At least half of all patients for whom radiotherapy is prescribed, either alone or combined with surgery and/or chemotherapy, are treated with the goal of achieving a cure.

Radiotherapy is used by itself when it is the best treatment available because of the known cure rate or because it is likely to have fewer side effects. Examples include treatment for advanced cervix cancer, pituitary tumours, deep-seated gliomas and arterio-venous malformations, nasopharyngeal cancer and early stage low-grade lymphomas.

Because normal tissues recover from radiation damage better than tumours, it is possible to treat a cancer without destroying the host organ. Even if surgically removing the organ would lead to a more definite initial cure, provided radiotherapy is effective it is usually preferable so that the organ can be salvaged. Examples include larynx cancer and prostate cancer.

In the case of large tumours, radiotherapy is often combined with surgery to enable the whole tumour site to be treated without unduly affecting the patient’s ability to function normally.

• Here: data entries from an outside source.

(** * Verification of the sandboxed code executor and the collaboration
      room registry (docker-executor.ts)

    The development embeds the two classes of the source file:
    - [DockerExecutor]: workspace creation, source materialisation, command
      composition, supervised execution and cleanup;
    - [WebSocketService]: the four tables that track users and rooms.

    Effects are explicit.  The host (file system, console, launched shell
    commands) is a record threaded through a small state-and-exception monad;
    everything the program cannot decide itself (the identifier returned by
    [uuidv4], whether a file-system call rejects, what the launched process
    does, the clock) is read from an environment record. *)

From Stdlib Require Import ZArith Ascii String.
From stdpp Require Import gmap strings list fin_maps.

Local Open Scope Z_scope.

(** ** JavaScript primitives used by the source *)

Module JS.

(** The line feed written as a backslash-n escape in the source. *)
Definition LF : string := String "010"%char "".

(** [a || b] where [a] is a string or [undefined]: the empty string and
    [undefined] are the falsy cases. *)
Definition or_else (a : option string) (b : string) : string :=
  match a with
  | Some s => if decide (s = "") then b else s
  | None => b
  end.

(** [a || b] where [a] is a number or [undefined]: [0] and [undefined] are
    falsy.  Numbers are whole numbers here; [NaN], which is falsy too, and
    fractions are not represented. *)
Definition or_elseZ (a : option Z) (b : Z) : Z :=
  match a with
  | Some n => if decide (n = 0) then b else n
  | None => b
  end.

(** Truthiness of an optional boolean ([undefined] is falsy). *)
Definition truthy (a : option bool) : bool :=
  match a with Some true => true | _ => false end.

(** Own properties of an object literal, in source order. *)
Fixpoint assoc (k : string) (l : list (string * string)) : option string :=
  match l with
  | [] => None
  | (k', v) :: l' => if decide (k = k') then Some v else assoc k l'
  end.

(** The string-keyed properties every object literal inherits from
    [Object.prototype].  Each is a function (or, for [__proto__], the
    prototype object itself): truthy, and recorded here by the text a
    template literal renders it as. *)
Definition native (name : string) : string :=
  "function " +:+ name +:+ "() { [native code] }".

Definition Object_prototype : list (string * string) :=
  [ ("constructor", native "Object");
    ("__defineGetter__", native "__defineGetter__");
    ("__defineSetter__", native "__defineSetter__");
    ("hasOwnProperty", native "hasOwnProperty");
    ("__lookupGetter__", native "__lookupGetter__");
    ("__lookupSetter__", native "__lookupSetter__");
    ("isPrototypeOf", native "isPrototypeOf");
    ("propertyIsEnumerable", native "propertyIsEnumerable");
    ("toString", native "toString");
    ("valueOf", native "valueOf");
    ("__proto__", "[object Object]");
    ("toLocaleString", native "toLocaleString") ].

(** The property read [obj[k]] on an object literal [obj]: own properties
    first, then the prototype; [None] is [undefined]. *)
Definition get (obj : list (string * string)) (k : string) : option string :=
  match assoc k obj with
  | Some v => Some v
  | None => assoc k Object_prototype
  end.
Lemma AnalyzeEntropyDiff_extends (d : DiffObject) (st : State) :
  extends analysis_event st (AnalyzeEntropyDiff d st).
Proof.
  unfold AnalyzeEntropyDiff. apply fold_left_extends. intros s word.
  unfold entropy_word, PrintEntropyFinding.
  apply extends_trans
    with (fold_left (flag_run d b64Threshold)
                    (FindValidStrings word B64chars) s);
    apply fold_left_extends; intros t run;
    unfold flag_run; destruct (Rlt_dec _ _);
    try apply extends_refl; now apply extends_emit.
Qed.

Lemma analyze_diff_extends (m : Middleware) (d : DiffObject) (st : State) :
  extends analysis_event st (state_of (analyze_diff m d st)).
Proof.
  assert (Hre : forall s, extends analysis_event s
                            (state_of (AnalyzeRegexDiff m d s))).
  { intros s. eapply extends_impl; [|apply AnalyzeRegexDiff_extends].
    intros e (rule & i & line & newDiff & secret & _ & _ & _ & _ & ->).
    exact I. }
  unfold analyze_diff. destruct (Both (MFlags m)).
  - pose proof (Hre st) as H.
    destruct (AnalyzeRegexDiff m d st) as [s|why s]; simpl in *; [|exact H].
    eapply extends_trans; [exact H | apply AnalyzeEntropyDiff_extends].
  - destruct (Entropy (MFlags m)); [apply AnalyzeEntropyDiff_extends | apply Hre].
Qed.

Lemma traverse_extends (a : Adapter) (m : Middleware) (reponame : string)
    (commits : list Commit) (st : State) :
  extends analysis_event st (state_of (traverse a m reponame commits st)).
Proof.
  rewrite traverse_rev. apply foldM_extends. intros commit s _.
  unfold commit_body. destruct (GetCommitChanges a commit);
    [|now apply extends_emit].
  apply foldM_extends. intros change t _. unfold change_body.
  destruct (GetDiffs a change reponame) as [[diffs filepath]|];
    [|now apply extends_emit].
  apply foldM_extends. intros diff u _. apply analyze_diff_extends.
Qed.

(** X9. The traversal of a repository adds only warnings and findings
    to the output and leaves [RepoCount] alone: it logs no failure, sends
    no completion signal and does not call [wg.Done]. *)
Theorem traverse_only_reports (a : Adapter) (m : Middleware)
    (reponame : string) (commits : list Commit) (st : State) :
  RepoCount (state_of (traverse a m reponame commits st)) = RepoCount st
  /\ exists new,
       Log (state_of (traverse a m reponame commits st))
       = (Log st ++ new)%list
       /\ forall e, In e new ->
            (exists format args, e = LogWarn format args)
            \/ (exists f context, e = LogFinding f context)
            \/ (exists run d, e = LogEntropy run d).
Proof.
  split; [apply traverse_RepoCount|].
  destruct (traverse_extends a m reponame commits st) as (new & E & F).
  exists new. split; [exact E|]. intros e He.
  rewrite Forall_forall in F. specialize (F e He).
  destruct e; simpl in F; try contradiction; eauto 6.
Qed.

(** ** The signals of a worker *)

Lemma extends_quit_signals (s s' : State) :
  extends analysis_event s s' -> quit_signals s' = quit_signals s.
Proof.
  intros (new & E & F). unfold quit_signals. rewrite E, List.filter_app.
  rewrite length_app.
  assert (List.filter is_quit new = []) as ->.
  { clear E. induction F as [|e new He _ IH]; [reflexivity|]. simpl.
    destruct e; simpl in *; try contradiction; exact IH. }
  simpl. lia.
Qed.

Lemma extends_wg_signals (s s' : State) :
  extends analysis_event s s' -> wg_signals s' = wg_signals s.
Proof.
  intros (new & E & F). unfold wg_signals. rewrite E, List.filter_app.
  rewrite length_app.
  assert (List.filter is_wg_done new = []) as ->.
  { clear E. induction F as [|e new He _ IH]; [reflexivity|]. simpl.
    destruct e; simpl in *; try contradiction; exact IH. }
  simpl. lia.
Qed.

Lemma finish_quit_signals (st : State) :
  quit_signals (finish st)
  = (quit_signals st
     + if (wrap32 (RepoCount st - 1) =? 0)%Z then 1 else 0)%nat.
Proof.
  unfold finish, signal_if_zero, decrement, LoadInt32, AddInt32. simpl.
  replace (RepoCount st + -1) with (RepoCount st - 1) by lia.
  destruct (wrap32 (RepoCount st - 1) =? 0).
  - unfold quit_signals, emit. simpl. rewrite List.filter_app, length_app.
    reflexivity.
  - unfold quit_signals. simpl. lia.
Qed.

Lemma finish_wg_signals (st : State) : wg_signals (finish st) = wg_signals st.
Proof.
  unfold finish, signal_if_zero, decrement, LoadInt32, AddInt32. simpl.
  destruct (_ =? 0); [|reflexivity].
  unfold wg_signals, emit. simpl. rewrite List.filter_app, length_app.
  simpl. lia.
Qed.

Lemma emit_log_signals (e : Event) (st : State) :
  is_quit e = false -> is_wg_done e = false ->
  quit_signals (emit e st) = quit_signals st
  /\ wg_signals (emit e st) = wg_signals st
  /\ RepoCount (emit e st) = RepoCount st.
Proof.
  intros Hq Hw. unfold quit_signals, wg_signals, emit. simpl.
  rewrite !List.filter_app, !length_app. simpl. rewrite Hq, Hw. simpl.
  repeat split; lia.
Qed.

(** The effect of a job that ends back at the [select]. *)
Lemma job_continue_effect (a : Adapter) (m : Middleware)
    (reponame : string) (st st' : State) :
  - 2 ^ 31 < RepoCount st < 2 ^ 31 ->
  job a m reponame st = Continue st' ->
  RepoCount st' = RepoCount st - 1
  /\ quit_signals st'
     = (quit_signals st + if (RepoCount st =? 1)%Z then 1 else 0)%nat.
Proof.
  intros Hrange Hjob.
  assert (Hfin : forall s,
            RepoCount s = RepoCount st -> quit_signals s = quit_signals st ->
            RepoCount (finish s) = RepoCount st - 1
            /\ quit_signals (finish s)
               = (quit_signals st + if (RepoCount st =? 1)%Z then 1 else 0)%nat).
  { intros s Hc Hq. rewrite finish_RepoCount, finish_quit_signals, Hc, Hq.
    rewrite wrap32_small by lia. split; [reflexivity|].
    destruct (Z.eqb_spec (RepoCount st - 1) 0), (Z.eqb_spec (RepoCount st) 1);
      try lia; reflexivity. }
  assert (Hwalk : forall repo s,
            RepoCount s = RepoCount st -> quit_signals s = quit_signals st ->
            walk a m reponame repo s = Continue st' ->
            RepoCount st' = RepoCount st - 1
            /\ quit_signals st'
               = (quit_signals st + if (RepoCount st =? 1)%Z then 1 else 0)%nat).
  { intros repo s Hc Hq Hw. unfold walk in Hw.
    destruct (GetCommits a repo reponame) as [commits|err]; [|discriminate].
    pose proof (traverse_RepoCount a m reponame commits s) as Hrc.
    pose proof (extends_quit_signals _ _
                  (traverse_extends a m reponame commits s)) as Hqs.
    destruct (traverse a m reponame commits s) as [s1|why s1];
      [|discriminate].
    injection Hw as <-. simpl in *. apply Hfin; congruence. }
  unfold job in Hjob. destruct (OpenRepo a reponame) as [repo [e|]].
  - destruct (is_empty_remote e).
    + injection Hjob as <-.
      destruct (emit_log_signals (LogWarn "%s is empty\n" [reponame]) st
                  eq_refl eq_refl) as (Hq & _ & Hc).
      now apply Hfin.
    + destruct (emit_log_signals
                  (LogFail "Unable to open repo %s: %s\n" [reponame; Error e])
                  st eq_refl eq_refl) as (Hq & _ & Hc).
      exact (Hwalk repo _ Hc Hq Hjob).
  - exact (Hwalk repo st eq_refl eq_refl Hjob).
Qed.
Lemma large_record_satisfies_all_rules :
  satisfies_all_rules (record_with "us" "US" (JNumber (Num.of_Z 10000001))).
Proof.
  split; try reflexivity.
  - exists "us". repeat split; [discriminate | simpl; lia].
  - exists "United States". repeat split; [discriminate | simpl; lia].
  - exists "US". repeat split; [discriminate | simpl; lia].
  - exists "North America". repeat split; [discriminate | simpl; lia].
  - exists "us-postal-codes-sample.csv". repeat split; [discriminate | simpl; lia].
  - exists (Num.of_Z 10000001). repeat split.
  - exists "active". split; [reflexivity | simpl; auto].
Qed.

Lemma large_count_warning (path : string) :
  exists w, In w (warnings (validateDatasetDetailed
                              (record_with "us" "US" (JNumber (Num.of_Z 10000001))) path)).
Proof.
  rewrite record_warnings by reflexivity.
  eexists. apply in_app_iff. right. apply in_app_iff. left. left. reflexivity.
Qed.

(** C6. For every record (an object) in which one of the seven required
    fields is missing ([undefined] or [null]), the validator returns
    [isValid = false] and an error naming that field, with the message
    that the required field is missing. For every record satisfying all
    rules it returns [isValid = true] and no error; such a record can
    still carry warnings. *)
Theorem required_fields_and_valid_records (dataset : JsValue) (path : string) :
  (forall name : string,
     not_an_object dataset = false ->
     In name record_fields ->
     Js.nullish (Js.get dataset name) = true ->
     isValid (validateDatasetDetailed dataset path) = false
     /\ exists e, In e (errors (validateDatasetDetailed dataset path))
                  /\ field e = name
                  /\ message e = "Required field " +:+ quoted name +:+ " is missing")
  /\ (satisfies_all_rules dataset ->
      isValid (validateDatasetDetailed dataset path) = true
      /\ errors (validateDatasetDetailed dataset path) = [])
  /\ (exists large : JsValue,
        satisfies_all_rules large
        /\ isValid (validateDatasetDetailed large path) = true
        /\ errors (validateDatasetDetailed large path) = []
        /\ warnings (validateDatasetDetailed large path) <> []).
Proof.
  split; [| split].
  - intros name Hobj Hname Hnull.
    pose proof (missing_field_error dataset path name Hobj Hname Hnull) as Hin.
    split.
    + destruct (isValid (validateDatasetDetailed dataset path)) eqn:Hvalid; [| reflexivity].
      apply isValid_errors in Hvalid. rewrite Hvalid in Hin. destruct Hin.
    + eexists. split; [exact Hin | split; reflexivity].
  - intros Hrules.
    pose proof (satisfies_all_rules_no_error dataset path Hrules) as Hnone.
    split; [now apply isValid_errors | exact Hnone].
  - exists (record_with "us" "US" (JNumber (Num.of_Z 10000001))).
    pose proof large_record_satisfies_all_rules as Hrules.
    pose proof (satisfies_all_rules_no_error _ path Hrules) as Hnone.
    split; [exact Hrules |].
    split; [now apply isValid_errors |].
    split; [exact Hnone |].
    destruct (large_count_warning path) as (w & Hw). intros Hnil.
    rewrite Hnil in Hw. destruct Hw.
Qed.

Lemma required_fields_and_valid_records_witness :
  not_an_object record_without_region = false
  /\ In "region" record_fields
  /\ Js.nullish (Js.get record_without_region "region") = true
  /\ isValid (validateDatasetDetailed record_without_region "dataset") = false.
Proof.
  split; [reflexivity |]. split; [unfold record_fields; simpl; tauto |].
  split; [reflexivity |].
  destruct (required_fields_and_valid_records record_without_region "dataset")
    as (Hmissing & _).
  apply (Hmissing "region"); [reflexivity | unfold record_fields; simpl; tauto | reflexivity].
Defined.
(** [x == 0] for a number [x]. *)
Definition py_is_zero (x : pynum) : bool :=
  match x with
  | PyInt z => z =? 0
  | PyFloat f => (f =? 0)%float
  end.


(** Setting the angle to [d] and reading it back, [n + 1] times in a row:
    the last reading. *)
Fixpoint set_get_angle (n : nat) (self : Projectile.t) (d : pynum) : result Z :=
  self' ← Projectile.set_angle self d;
  reading ← Projectile.angle self';
  match n with
  | O => Ok reading
  | S n' => set_get_angle n' self' d
  end.

(** One data row of the coordinate table. *)
Definition table_row (p : Z * float) : str :=
  rjust 3 (str_of_int p.1) ++ rjust 7 (format_2f p.2) ++ newline.

(** The table as the specification words it: the header row, then the data
    rows, nothing before the header. *)
Definition table_as_specified (header : str) (coords : list (Z * float)) : str :=
  header ++ newline ++ concat (table_row <$> coords).

(** [m] is the greatest element of [l]. *)
Definition is_maximum (m : Z) (l : list Z) : Prop :=
  m ∈ l ∧ ∀ z, z ∈ l → z ≤ m.

(** The cell of a grid at a row and a column. *)
Definition cell (grid : list (list str)) (r c : nat) : option str :=
  row ← grid !! r; row !! c.

(** A finite binary64 value: a zero or a number. *)
Definition SF_is_finite (x : spec_float) : bool :=
  match x with
  | S754_zero _ | S754_finite _ _ _ => true
  | _ => false
  end.

(** The shape of a grid: [h] rows of [w] cells. *)
Definition grid_shape (h w : nat) (g : list (list str)) : Prop :=
  length g = h ∧ Forall (λ row, length row = w) g.



(** Two binary64 values that denote the same number: equal, or both a
    zero. *)
Definition same_number (a b : spec_float) : Prop :=
  a = b ∨ ∃ s s', a = S754_zero s ∧ b = S754_zero s'.

(** The position an index [i] in range denotes in a list of [len] items:
    [i + len] for a negative [i], as [list_index] computes it. *)
Definition wrap_index (len : nat) (i : Z) : nat :=
  Z.to_nat (if i <? 0 then i + Z.of_nat len else i).

(** The rounded point [p] is drawn at row [r], column [c] of a grid of [h]
    rows of [w] cells: the row is the one at index [-1 - y], the column the
    one at index [x]. *)
Definition lands_on (h w r c : nat) (p : Z * Z) : Prop :=
  wrap_index h (-1 - p.2) = r ∧ wrap_index w p.1 = c.

#[global] Instance lands_on_dec h w r c p : Decision (lands_on h w r c p) :=
  and_dec _ _.

(** The text of a grid of [w] columns: what lines 179 to 184 of
    [create_trajectory] make of it. *)
Definition grid_text (w : Z) (grid : list (list str)) : str :=
  newline
  ++ join newline
       (((λ row, y_axis_tick ++ row) <$> ((λ line, concat line) <$> grid))
        ++ [lit " " ++ str_repeat x_axis_tick w])
  ++ newline.

(** The number of line breaks in a text. *)
Definition line_breaks (s : str) : nat := count_occ N.eq_dec s 10%N.

(** ** Sample trajectories *)

(** [Projectile(1, 5, 0)] *)
Definition unit_projectile : Projectile.t :=
  {| Projectile.__speed := PyInt 1;
     Projectile.__height := PyInt 5;
     Projectile.__angle := 0 |}.

(** [Projectile(1, -5, 0)]: launched from below the reference plane. *)
Definition sunk_projectile : Projectile.t :=
  {| Projectile.__speed := PyInt 1;
     Projectile.__height := PyInt (-5);
     Projectile.__angle := 0 |}.

(** [Projectile(0, 5, 0)] *)
Definition still_projectile : Projectile.t :=
  {| Projectile.__speed := PyInt 0;
     Projectile.__height := PyInt 5;
     Projectile.__angle := 0 |}.

(** [Projectile(2.0 ** -600, 5, 0)]: a speed whose square underflows to
    zero. *)
Definition slow_projectile : Projectile.t :=
  {| Projectile.__speed := PyFloat 0x1p-600;
     Projectile.__height := PyInt 5;
     Projectile.__angle := 0 |}.

(** [Projectile(2.0 ** 1023, 2.0 ** 100, 0)]: a range beyond the binary64
    numbers. *)
Definition fast_projectile : Projectile.t :=
  {| Projectile.__speed := PyFloat 0x1p+1023;
     Projectile.__height := PyFloat 0x1p+100;
     Projectile.__angle := 0 |}.

(** [Projectile(3, 5, 90)] and [Projectile(3, -5, 90)]: straight up, from
    above and from below the reference plane. *)
Definition upright_projectile : Projectile.t :=
  {| Projectile.__speed := PyInt 3;
     Projectile.__height := PyInt 5;
     Projectile.__angle := right_angle |}.

Definition upright_sunk_projectile : Projectile.t :=
  {| Projectile.__speed := PyInt 3;
     Projectile.__height := PyInt (-5);
     Projectile.__angle := right_angle |}.

(** [Projectile(2.0 ** 600, 0, 90)]: a vertical speed whose square is
    beyond the binary64 numbers. *)
Definition steep_projectile : Projectile.t :=
  {| Projectile.__speed := PyFloat 0x1p+600;
     Projectile.__height := PyInt 0;
     Projectile.__angle := right_angle |}.

(** [Projectile(10 ** 400, 5, 0)] and [Projectile(10 ** 400, -5, 0)]: a
    speed that is an [int] beyond the binary64 numbers. *)
Definition huge_projectile : Projectile.t :=
  {| Projectile.__speed := PyInt (10 ^ 400);
     Projectile.__height := PyInt 5;
     Projectile.__angle := 0 |}.

Definition huge_sunk_projectile : Projectile.t :=
  {| Projectile.__speed := PyInt (10 ^ 400);
     Projectile.__height := PyInt (-5);
     Projectile.__angle := 0 |}.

In general, radiotherapy is combined with surgery when:

  • organ preservation is desirable -- for example, breast conservation treatment consisting of lumpectomy and radiotherapy
  • the tumour is advanced with a high risk of local recurrence after surgery, for example, after a positive neck dissection or before surgery for rectal cancer
  • an inoperable cancer can be rendered operable -- for example, fixed rectal cancers
  • close surgical margins need treating to prevent local recurrence.


Chemotherapy may improve the results of radiotherapy through several mechanisms outlined in Table 1.


Table 1: Beneficial interactions between radiotherapy and chemotherapy.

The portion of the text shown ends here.